To discredit the employer’s proffered reason, the plaintiff cannot merely show that “the employer’s decision was wrong or mistaken.” Fuentes, 32 F.3d at 765. Rather, the plaintiff must demonstrate “such weaknesses, implausibilities, inconsistencies, incoherencies, or contradictions in the employer’s proffered legitimate reasons for its action that a reasonable fact-finder could rationally find them unworthy of credence.” Id. (citations omitted). Here, Morrissey claims she has cast doubt on LCCC’s legitimate nondiscriminatory reason by estabhshing that (1) the search could not be terminated since she was already selected; (2) Hrinko never complained that the original job posting failed to contain a specific notation of “interpersonal skills” and (3) there was nothing wrong with the first job search. We address each assertion seriatim.

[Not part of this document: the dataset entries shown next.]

(* ===== verification/Replay.v ===== *)
(** [ReplayBlocks] of validation.cpp: the database after an interrupted write is brought to
    the new tip with the index of the blocks and the blocks on disk. *)
From S2P Require Import Prelude CryptoCommon Streams Serialize Uint256 Merkle Upgrades Chain ChainIndex Transactions TransactionsProofs Coins CoinsProofs CoinsDB CoinsCache.
From S2P Require Import ConnectCoins ConnectProofs.
From stdpp Require Import base gmap list countable functions.
#[local] Open Scope Z_scope.
#[local] Open Scope word_scope.
Import CryptoCommon Uint256 Merkle.Merkle Transactions.Tx Coins.Coins CoinsDB.CoinsDB ConnectCoins.ConnectCoins.

Module Replay.
Section Replay.
Context {sizes : Sizes} {Tree : Type} {T : Trees Tree} {Order : Visit} (full : list (change Tree) -> bool).
Abbreviation CBlockIndex := Chain.CBlockIndex.
Abbreviation cache := (CCoinsViewCache Tree (store Tree)).
#[local] Instance view : View Tree (store Tree) := db_view full.

(** The parameters of the network, whether it is the main one, the objects of the block index
    and [mapBlockIndex]. *)
Context (params : Consensus.Params) (main : bool) (height_last_invalid_UTXO : Z) (index : Chain.store) (mapBlockIndex : gmap (list Z) nat).
(** The files of blocks and of undo data, with the checks of what they hold. *)
Context (ReadBlockFromDisk : CBlockIndex -> option (list CTransaction)) (UndoReadFromDisk : CBlockIndex -> option (list CTxUndo)).
(** The other databases: that of the zerocoins, and the evolution database with the special
    transactions. A block is disconnected or connected at most once in a replay, so what they answer
    for it is a function of the block, whatever was written in them before. *)
Context (DisconnectZerocoinTx : CTransaction -> bool) (VerifyBestBlock UndoSpecialTxsInBlock ProcessSpecialTxsInBlock : CBlockIndex -> bool).
(** The buffer of the hasher of [ComputeHash], and [invalid_out::setInvalidOutPoints]. *)
Context (buf : list Z) (ContainsOutPoint : outpoint -> bool).

Definition SkipInvalidUTXOS (nHeight : Z) : bool :=
  main && Consensus.NetworkUpgradeActive params nHeight Consensus.UPGRADE_ZC && (nHeight <=? height_last_invalid_UTXO).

First, the record plainly indicates that, upon an appeal from any hiring decision, the president “may take action to terminate the search, temporarily rescind an appointment, and/or re-institute a new search.” A328. Clearly, then, President Larson’s decision to re-institute a new search did not run afoul of established hiring procedures. Even so, Morrissey argues that LCCC’s decision to grant the appeal was virtually unprecedented, thus rendering it implausible, inconsistent, contradictory or weak. We are most hesitant, however, to find a decision inconsistent with an employer’s usual mode of operation where that decision is fully consistent with written policy. Absent additional evidence revealing the empty formalism of LCCC’s compliance with its procedures, the mere fact that LCCC rarely, if ever, granted appeals is insufficient, in and of itself, to give rise to a reasonable inference of discriminatory motive.

Second, the record contradicts Morrissey’s assertion that Hrinko never complained about the failure of the first job posting to refer to interpersonal skills. Hrinko did in fact make such an allegation, and Amieo’s report, which was submitted to President Larson, found that allegation to be meritorious.

Third, LCCC found Hrinko’s appeal to have merit because Morrissey was not selected based on the merit of her qualifications exactly as they were set forth in the job vacancy posting, and Morrissey adduces no evidence showing that determination to be pretextual. Morrissey argues that there was nothing procedurally flawed in the initial search procedure. In so arguing, she cites the deposition transcript of two individuals, one of whom was on the initial search committee. Morrissey first cites to the testimony of Dr. Nancy Kosteleba, a search committee member, for the proposition that there was nothing wrong with the initial job posting. Kosteleba’s deposition reveals, however, that she had no knowledge of the specifics of the appeal instituted by Hrinko, which significantly undermines, if not destroys, the probative value of such testimony. Morrissey also cites to the deposition testimony of John Wills, then-Vice-President of Academic Affairs, who opined that he thought the initial proceeding resulted in the most qualified person being selected for the job. He admitted, though, that he did not know about the “legal part” of the claim.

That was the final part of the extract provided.